098: Objective realities and intangible values
[After - Reflection] GenAI text; Yuval Harari; Rory Sutherland; the printing press
I’m going to miss the view.
I am also extremely grateful our family had the ability to work remotely for a brief period a bit north of Puerto Vallarta. Fiber Internet is a miracle. Now we’re back in a slightly less warm Minnesota, where winter remains aloof.
Persuasion is a Continuum
The Persuasion & Marketing class met again Tuesday and opened my eyes, which any teacher will tell you is a gift.
The quick backstory is persuasion is older than human history (i.e. plants persuade insects), but time is limited, so we began the course last week with the Greeks because of Aristotle’s Rhetoric. As good a place to root a semester of Persuasion as any. And so this week we hovered over a loose thousand year period from roughly the end of the Roman Empire to Johannes Gensfleisch zur Laden zum Gutenberg’s invention of the printing press and its aftermath, give or take a century.
I am not a historian. So our very brief levitation over a grand display of civilization was more about segueing from the Greeks trying to define and personify Persuasion through a dizzying pressure test of persuasion at scale—via government, culture, and especially religion. And to recognize the diversity of methods, technologies and motivations in which persuasion gets honed by humans over time. The task is made much easier thanks to the work of Yuval Noah Harari’s Sapiens, and his various talks, especially this one.
Central to Homo sapiens evolving from insignificant to undeniable is our ability to persuade ourselves and each other. It is our imagination and our cooperation combined in glorious (and effective) diversities, notes Harari, which creates the distinction.
For example, the concept of ‘human rights’—now seen as fundamental to our existence—evolved through many layers of persuasion, establishing rules, norms, and values that define our society. This contrasts sharply with more mundane forms of persuasion, such as decreeing potatoes to be ‘Royal Vegetables’ and then instructing guards to deliberately fail at protecting them. There is a vast spectrum of persuasion’s influence, ranging from foundational human principles to whimsical exercises of power.

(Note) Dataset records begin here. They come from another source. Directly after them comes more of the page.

(* ===== verification/LcmDefrag.v ===== *)
(** * Fragments of LCM messages ([defrag/lcmdefrag/lcmdefrag.go])

    The defragmenter collects the fragments of a message by its sequence number,
    puts their payloads behind each other and decodes the result with
    [NewPacket]. The readings of the clock are arguments: [now k] is the time at
    which [cleanUp] looks at the message [k], [seen] the time of [append], both
    in nanoseconds. A fragment is a layer of its own: the model keeps the value
    that the pointer refers to. *)

From S2P Require Import Prelude SerializeBuffer LayerClasses Enums Packet Lcm.

Definition timeout : Z := 3000000000.

Record lcmPacket : Type := mkLcmPacket {
  lastPacket : Z;
  done_ : bool;
  recFrags : Z;
  totalFrags : Z;
  frags : gmap Z LCM;
}.

Definition zero_time : Z := 0.

Definition newLCMPacket (totalFrags : Z) : lcmPacket := mkLcmPacket zero_time false 0 totalFrags ∅.

(** [LCMDefragmenter] *)
Definition packets : Type := gmap Z lcmPacket.
Definition NewLCMDefragmenter : packets := ∅.

Definition append (seen : Z) (l : LCM) (lp : lcmPacket) : lcmPacket :=
  mkLcmPacket seen (done_ lp) (u16 (recFrags lp + 1)) (totalFrags lp) (<[FragmentNumber l := l]> (frags lp)).

Definition set_done (lp : lcmPacket) : lcmPacket :=
  mkLcmPacket (lastPacket lp) true (recFrags lp) (totalFrags lp) (frags lp).

Definition cleanUp (now : Z → Z) (ld : packets) : packets :=
  filter (fun kp => negb (done_ kp.2 || (now kp.1 - lastPacket kp.2 >? timeout)) = true) ld.

(** The loop of [assemble], over [n] fragments from number [i] on. *)
Fixpoint collect (frags : gmap Z LCM) (n : nat) (i : Z) (blob : bytes) : outcome bytes :=
  match n with
  | O => mret blob
  | S n =>
      match frags !! i with
      | None => Err (Errorf "Tried to defragment incomplete packet. Waiting for more potential (unordered) packets... %d" [i])
      | Some l =>
          let blob := if i =? 0 then blob ++ contents l else blob in
          collect frags n (i + 1) (blob ++ payload l)
      end
  end.

Section defragmenter.
(** The table of fingerprints, and the layers and decoders that users register for
    the payloads. Decoders nest no deeper than there are bytes ([PacketCorrect]). *)
Context {X : Type} `{LayerIface X} (t : lcm_table).
Context (decode_other : LayerType → bytes → builder (LCM + X) LayerType).

Definition Decode (lt : LayerType) (data : bytes) : builder (LCM + X) LayerType :=
  if decide (lt = LayerTypeLCM) then decodeLCM t data else decode_other lt data.

(** [packet.Layer(LayerTypeLCM).( *layers.LCM)], if there is one. *)
Definition lcm_layer (p : Packet (LCM + X) LayerType) : option LCM :=
  match p with
  | EagerPacket p =>
      match eager_Layer (fun lt => bool_decide (lt = LayerTypeLCM)) p with
      | Some (Decoded (inl l)) => Some l
      | _ => None
      end
  | LazyPacket _ => None
  end.

Definition errDecoding : error :=
  errors_New "Error while decoding the defragmented packet. Erasing/dropping packet.".

Definition assemble : M lcmPacket LCM :=
  lp ← get;
  blob ← lift (collect (frags lp) (Z.to_nat (totalFrags lp)) 0 []);
  packet ← lift (NewPacket Decode (length blob) blob (Some LayerTypeLCM) NoCopyOptions);
  _ ← modify set_done;
  match lcm_layer packet with
  | Some out => mret out
  | None => throw errDecoding
  end.

(** [in] may be nil. *)
Definition Defrag (now : Z → Z) (seen : Z) (in_ : option LCM) : M packets (option LCM) :=
  _ ← modify (cleanUp now);
  match in_ with
  | None => mret None
  | Some l =>
      if negb (Fragmented l) then mret (Some l)
      else
        let k := SequenceNumber l in
        _ ← modify (fun ld => match ld !! k with
                              | Some _ => ld
                              | None => <[k := newLCMPacket (TotalFragments l)]> ld
                              end);
        _ ← modify (alter (append seen l) k);
        ld ← get;
        let lp := default (newLCMPacket 0) (ld !! k) in
        if recFrags lp =? TotalFragments l then
          let '(o, lp') := assemble lp in
          _ ← modify (<[k := lp']>);
          out ← lift o;
          mret (Some out)
        else mret None
  end.

(** A call: the clock of [cleanUp], that of [append], and the layer. *)
Record call : Type := mkCall { c_now : Z → Z; c_seen : Z; c_in : option LCM }.

(** Calls one after the other, each with its result. *)
Fixpoint run (cs : list call) (ld : packets) : list (outcome (option LCM)) * packets :=
  match cs with
  | [] => ([], ld)
  | c :: cs =>
      let '(o, ld) := Defrag (c_now c) (c_seen c) (c_in c) ld in
      let x := run cs ld in (o :: x.1, x.2)
  end.
End defragmenter.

Another of the beguiling contrasts in the continuum of human persuasion is the way in which we leverage objective realities and intangible values. A phalanx of pointy spears is objectively very persuasive. Yet all it took to persuade Canadians to purchase more Shreddies was photons and neurons, i.e. an idea, or “intangible value,” as described by Rory Sutherland in his inaugural and now legendary TED Talk. (The course uses Rory Sutherland’s Alchemy as a text.)
And then the printing press arrived.
Its impact on the practice of persuasion is almost impossible to articulate. (Mike Soha’s “Media History: The Printing Press Revolution” brought useful context to our discussion.) So I asked the class to write a bit of revisionist history pretending the Chinese didn’t invent moveable type centuries earlier, and Gutenberg had more compelling distractions circa 1455.
Next week Persuasion and Marketing will jump forward into more familiar territory as media begins to take shape, and persuasion codifies into its mass media incarnation. And AI for Artists and Entrepreneurs will begin exploring visuals.
AI+Creativity Update
🦁 Publicis launched an hour long immersion into its approach to leveraging AI across its business.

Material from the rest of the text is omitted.